If you have more obituary questions, or want to learn more about Hazelton, PA cremations, contact Cremation Specialist of Pennsylvania, Inc. by visiting 728 Main St Avoca, PA 18641, or calling (844) 427-3672.  

cremation in Altoona, PA

Planning Cremation Services

Contrary to popular belief, choosing a cremation in Altoona, PA actually makes it easier for you to plan and execute a unique, meaningful and respectful memorial or service. In fact, cremations make it simple to make sure the deceased’s service special.   

Memorial services are for both the living and the dead, as they help honor the deceased while providing a healthy and constructive place for the living to grieve. An ideal service helps you and your loved ones mourn the loss while bringing together those that cared for the deceased to everyone can pay tribute.   

There are a few keys steps to keep in mind when planning a memorial after a cremation: 

  • Date and Time  – One nice thing about cremation services as opposed to burials and funerals is that you don’t have a deadline or specific timeline. With a burial, you need to have the funeral service within a few days of death because of decomposition. With a cremation service, however, you have as much time as you want since the body is already broken down. You can easily plan memorial services at later dates to allow people to come from out of town, or to have it be on an important or meaningful day.  
  • Creativity – Once you’ve chosen a day, you can start planning the specifics. There are practically zero restrictions on what services should or need to be, so feel free to get creative. Think about the deceased and what he liked, stood for, or is most remembered for and expand on that. Have a theme party, make video tributes, scatter ashes in a ceremony, or even do things the deceased liked to do. For example, if the deceased loved golf, have a golf themed cremation service. You can order a golf ball urn for the ashes, and have guests take turns at a driving range.

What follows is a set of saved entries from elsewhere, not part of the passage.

(** * FCC broadband join (hf_dataset/join_fcc.py): model and properties

    A shallow embedding of the four stages of [join_fcc.py]: chunked
    ingestion with the county filter and the tract -> ZCTA resolution
    ([process_fcc_file]), the per-ZCTA aggregation
    ([aggregate_by_zcta]), the merge into the existing dataset
    ([join_and_save]) and the driver ([main]).

    Conventions.
    - A pandas cell that may be NaN / <NA> is an [option]; [None] is the
      missing value.
    - Strings are [string]; Python's slice [s[:n]] is [str_slice n].
    - A Python [dict] read from JSON is a [gmap string string], a Python
      [set] of strings a [gset string].
    - The nullable Int32 speed columns are [option Z]: an integer or the
      missing value, with no floating-point representation anywhere.
    - A DataFrame whose columns are only known at run time (the base
      dataset) is a list of column labels plus one label -> cell map per
      row; pandas addresses every column by label.
    - A CSV file is identified with the table it holds: an FCC file with
      its rows (restricted to [usecols]), the output file with its
      frame. Parsing and printing of cells are not modelled.
    - Of the log only warnings and errors are kept; [log.info] and the
      printed summary do not change any result. *)

From Stdlib Require Import ZArith Ascii String List Lia.
From stdpp Require Import base option list sorting gmap strings.

Open Scope string_scope.
Open Scope list_scope.

(* ------------------------------------------------------------------ *)
(** ** String helpers *)

(** Python [s[:n]]: the first [n] characters, or all of [s] when it is
    shorter. *)
Definition str_slice (n : nat) (s : string) : string := String.substring 0 n s.

(** Python [c.startswith(p)]. *)
Definition startswith (p c : string) : bool := String.prefix p c.

Fixpoint zeros (n : nat) : string :=
  match n with
  | 0 => EmptyString
  | S k => String "0" (zeros k)
  end.

(** Python [str.zfill(width)]: pad on the left with the digit zero up to
    [width] characters, after a leading sign when there is one. *)
Definition zfill (width : nat) (s : string) : string :=
  if Nat.leb width (String.length s) then s
  else
    let fill := zeros (width - String.length s) in
    match s with
    | String c rest =>
        if (Ascii.eqb c "+" || Ascii.eqb c "-")%bool
        then String c (String.append fill rest)
        else String.append fill s
    | EmptyString => fill
    end.

(* ------------------------------------------------------------------ *)
(** ** Constants *)

Definition FCC_DIR : string := "requested".

(** [FCC_FILES], in the insertion order of the dict literal. *)
Definition FCC_FILES : list (string * string) :=
  [ ("cable",  "requested/bdc_36_Cable_fixed_broadband_J25_17feb2026.csv");
    ("fiber",  "requested/bdc_36_FibertothePremises_fixed_broadband_J25_17feb2026.csv");
    ("copper", "requested/bdc_36_Copper_fixed_broadband_J25_17feb2026.csv") ].

Definition NYC_COUNTY_PREFIXES : gset string :=
  {[ "36005"; "36047"; "36061"; "36081"; "36085" ]}.

Definition CHUNK_SIZE : N := 200000.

If the deceased really loved one specific park, hold the service in the park and scatter his ashes there (with a proper permit.) 
  • Ask for Help – While planning memorial services can be bittersweet or even exciting, they also happen during a time of loss and can bring up stressful feelings. You might need help with the planning, and that’s OK. Ask for help from other family members or loved ones, or hire professionals. Find a funeral home nearby that has experience with memorial services to help you plan your event with compassion and attention.   

If you’re going through a recent loss and need help planning for a memorial service, Cremation Specialist of Pennsylvania, Inc. can help. We have years of Altoona, PA cremation experience, and would be happy to use our knowledge to make your loved one’s memorial and cremation as respectful, special and memorable as can be. Please visit us at 728 Main St Avoca, PA 18641 or give us a call at (844) 427-3672 to learn more about what we can do for you and your family in your time of loss.  

cremation in State College, PA

Common Cremation Laws

Though cremation in State College, PA and beyond is very popular, most people aren’t aware of the laws surrounding the practice. Though cremation laws can vary from state to state, there are several basic ideas and rules that apply to almost every location. Read on to learn more about these laws so you can be better prepared to make any cremation decisions around your eventual death, or the loss of a loved one.  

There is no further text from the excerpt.